Exercise directions
Search the entries for the word "Instance". Copy each line in which it is found.

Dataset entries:
(** * volume-scheduler: the scheduling framework's status model, cycle state
      and plugin driver

    A shallow embedding of [framework/interface.go] (plugin interfaces),
    the status file of package [framework] ([Code], [Status],
    [PluginToStatus.Merge]), the cycle-state file ([CycleState]) and the
    driver of package [runtime] ([Framework] and its [Run...Plugins]
    operations), followed by the properties proved about them. *)

From Stdlib Require Import ZArith.
From stdpp Require Import gmap strings list fin_maps.

(** ** Results of operations that can panic

    A method called through a nil pointer that reads a field panics in Go.
    Such operations return a [Result]. *)

Inductive Result (A : Type) : Type :=
| Ok (a : A)
| Panic.
Arguments Ok {A} a.
Arguments Panic {A}.

#[global] Instance Result_ret : MRet Result := @Ok.
#[global] Instance Result_bind : MBind Result :=
  fun A B f r => match r with Ok a => f a | Panic => Panic end.

(** Code that also reads and writes a store of type [S]. *)
Definition ST (S A : Type) : Type := S → Result (A * S).

#[global] Instance ST_ret {S} : MRet (ST S) := fun A a σ => Ok (a, σ).
#[global] Instance ST_bind {S} : MBind (ST S) :=
  fun A B f m σ => match m σ with Ok (a, σ') => f a σ' | Panic => Panic end.

(** A step that cannot touch the store. *)
Definition pure_step {S A} (r : Result A) : ST S A :=
  fun σ => match r with Ok a => Ok (a, σ) | Panic => Panic end.

(** ** What the code takes from outside the repository

    The resource types of the imported API packages, the execution context,
    everything a plugin implementation can read and change when it is
    called ([World]: its own state, the cycle states, the cluster), and the
    quoting that [fmt]'s [%q] verb applies to a string. *)
Class Externals : Type := {
  context_Context : Type;
  StorageVolume : Type;
  StoragePool : Type;
  ObjectReference : Type;
  World : Type;
  strconv_Quote : string → string
}.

Answer section
#[global] Instance Result_ret : MRet Result := @Ok.
#[global] Instance Result_bind : MBind Result :=
#[global] Instance ST_ret {S} : MRet (ST S) := fun A a σ => Ok (a, σ).
#[global] Instance ST_bind {S} : MBind (ST S) :=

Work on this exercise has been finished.